This exercise calls for the line with "rewrite split_document_run. do", the line with "- A Python [str]", and all lines between them in the material below, output exactly and with no other lines.

──────── STUDY MATERIAL ────────

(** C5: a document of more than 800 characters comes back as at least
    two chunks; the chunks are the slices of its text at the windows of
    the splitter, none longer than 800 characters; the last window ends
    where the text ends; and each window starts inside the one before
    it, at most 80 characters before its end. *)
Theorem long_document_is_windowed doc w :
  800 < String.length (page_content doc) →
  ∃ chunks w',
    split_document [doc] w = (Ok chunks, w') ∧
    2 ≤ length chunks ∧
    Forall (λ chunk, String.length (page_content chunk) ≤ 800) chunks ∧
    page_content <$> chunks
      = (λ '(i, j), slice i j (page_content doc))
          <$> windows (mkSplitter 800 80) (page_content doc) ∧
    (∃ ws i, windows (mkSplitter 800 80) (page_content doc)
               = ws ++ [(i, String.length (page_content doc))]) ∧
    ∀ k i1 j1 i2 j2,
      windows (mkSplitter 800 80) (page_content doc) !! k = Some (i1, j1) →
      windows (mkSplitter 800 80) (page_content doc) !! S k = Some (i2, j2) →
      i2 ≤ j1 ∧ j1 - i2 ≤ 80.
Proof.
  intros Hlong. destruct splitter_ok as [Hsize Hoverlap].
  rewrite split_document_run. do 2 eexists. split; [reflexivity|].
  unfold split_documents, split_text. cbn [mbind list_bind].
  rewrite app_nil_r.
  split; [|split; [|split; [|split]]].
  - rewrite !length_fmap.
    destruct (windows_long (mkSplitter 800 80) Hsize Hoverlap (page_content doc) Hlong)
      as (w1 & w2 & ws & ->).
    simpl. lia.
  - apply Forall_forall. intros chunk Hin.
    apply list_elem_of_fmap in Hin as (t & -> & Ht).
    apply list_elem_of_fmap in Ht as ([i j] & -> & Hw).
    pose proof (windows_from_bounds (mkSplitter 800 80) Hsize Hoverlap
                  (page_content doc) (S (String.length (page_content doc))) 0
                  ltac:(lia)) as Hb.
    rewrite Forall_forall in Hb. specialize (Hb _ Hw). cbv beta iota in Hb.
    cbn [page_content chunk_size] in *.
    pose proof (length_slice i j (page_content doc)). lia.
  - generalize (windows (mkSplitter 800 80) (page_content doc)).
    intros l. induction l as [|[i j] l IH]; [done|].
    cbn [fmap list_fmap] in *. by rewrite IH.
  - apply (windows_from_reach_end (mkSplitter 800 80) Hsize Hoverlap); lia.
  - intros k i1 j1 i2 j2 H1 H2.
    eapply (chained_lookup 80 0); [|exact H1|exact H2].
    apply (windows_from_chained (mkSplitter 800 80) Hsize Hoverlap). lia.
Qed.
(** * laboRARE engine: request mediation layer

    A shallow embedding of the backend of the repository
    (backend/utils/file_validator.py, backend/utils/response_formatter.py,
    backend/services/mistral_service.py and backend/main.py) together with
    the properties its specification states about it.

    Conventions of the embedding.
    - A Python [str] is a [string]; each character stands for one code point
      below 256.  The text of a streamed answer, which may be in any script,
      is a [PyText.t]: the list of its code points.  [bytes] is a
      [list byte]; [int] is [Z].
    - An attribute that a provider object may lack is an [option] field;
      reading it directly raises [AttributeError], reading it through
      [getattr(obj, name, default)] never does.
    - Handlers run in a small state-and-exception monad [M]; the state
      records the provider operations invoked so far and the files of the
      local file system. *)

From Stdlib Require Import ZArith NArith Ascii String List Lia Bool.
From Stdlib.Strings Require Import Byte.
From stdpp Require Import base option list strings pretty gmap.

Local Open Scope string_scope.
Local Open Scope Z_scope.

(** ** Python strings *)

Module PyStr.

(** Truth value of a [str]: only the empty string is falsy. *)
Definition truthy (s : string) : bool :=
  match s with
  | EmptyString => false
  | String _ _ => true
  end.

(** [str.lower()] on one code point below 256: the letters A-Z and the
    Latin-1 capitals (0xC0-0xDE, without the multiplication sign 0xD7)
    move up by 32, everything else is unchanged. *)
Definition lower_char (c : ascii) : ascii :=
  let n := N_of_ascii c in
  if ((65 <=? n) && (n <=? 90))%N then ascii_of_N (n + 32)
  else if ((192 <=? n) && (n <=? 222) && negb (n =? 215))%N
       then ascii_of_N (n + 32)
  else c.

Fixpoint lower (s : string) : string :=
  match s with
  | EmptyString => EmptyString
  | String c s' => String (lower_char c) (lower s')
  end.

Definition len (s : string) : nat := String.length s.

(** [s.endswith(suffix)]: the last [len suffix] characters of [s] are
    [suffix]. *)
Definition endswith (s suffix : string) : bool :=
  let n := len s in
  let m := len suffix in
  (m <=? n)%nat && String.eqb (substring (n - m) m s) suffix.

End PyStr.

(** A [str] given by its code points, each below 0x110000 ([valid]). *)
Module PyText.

────────

_WRITTEN SOLUTION_
  rewrite split_document_run. do 2 eexists. split; [reflexivity|].
  unfold split_documents, split_text. cbn [mbind list_bind].
  rewrite app_nil_r.
  split; [|split; [|split; [|split]]].
  - rewrite !length_fmap.
    destruct (windows_long (mkSplitter 800 80) Hsize Hoverlap (page_content doc) Hlong)
      as (w1 & w2 & ws & ->).
    simpl. lia.
  - apply Forall_forall. intros chunk Hin.
    apply list_elem_of_fmap in Hin as (t & -> & Ht).
    apply list_elem_of_fmap in Ht as ([i j] & -> & Hw).
    pose proof (windows_from_bounds (mkSplitter 800 80) Hsize Hoverlap
                  (page_content doc) (S (String.length (page_content doc))) 0
                  ltac:(lia)) as Hb.
    rewrite Forall_forall in Hb. specialize (Hb _ Hw). cbv beta iota in Hb.
    cbn [page_content chunk_size] in *.
    pose proof (length_slice i j (page_content doc)). lia.
  - generalize (windows (mkSplitter 800 80) (page_content doc)).
    intros l. induction l as [|[i j] l IH]; [done|].
    cbn [fmap list_fmap] in *. by rewrite IH.
  - apply (windows_from_reach_end (mkSplitter 800 80) Hsize Hoverlap); lia.
  - intros k i1 j1 i2 j2 H1 H2.
    eapply (chained_lookup 80 0); [|exact H1|exact H2].
    apply (windows_from_chained (mkSplitter 800 80) Hsize Hoverlap). lia.
Qed.
(** * laboRARE engine: request mediation layer

    A shallow embedding of the backend of the repository
    (backend/utils/file_validator.py, backend/utils/response_formatter.py,
    backend/services/mistral_service.py and backend/main.py) together with
    the properties its specification states about it.

    Conventions of the embedding.
    - A Python [str] is a [string]; each character stands for one code point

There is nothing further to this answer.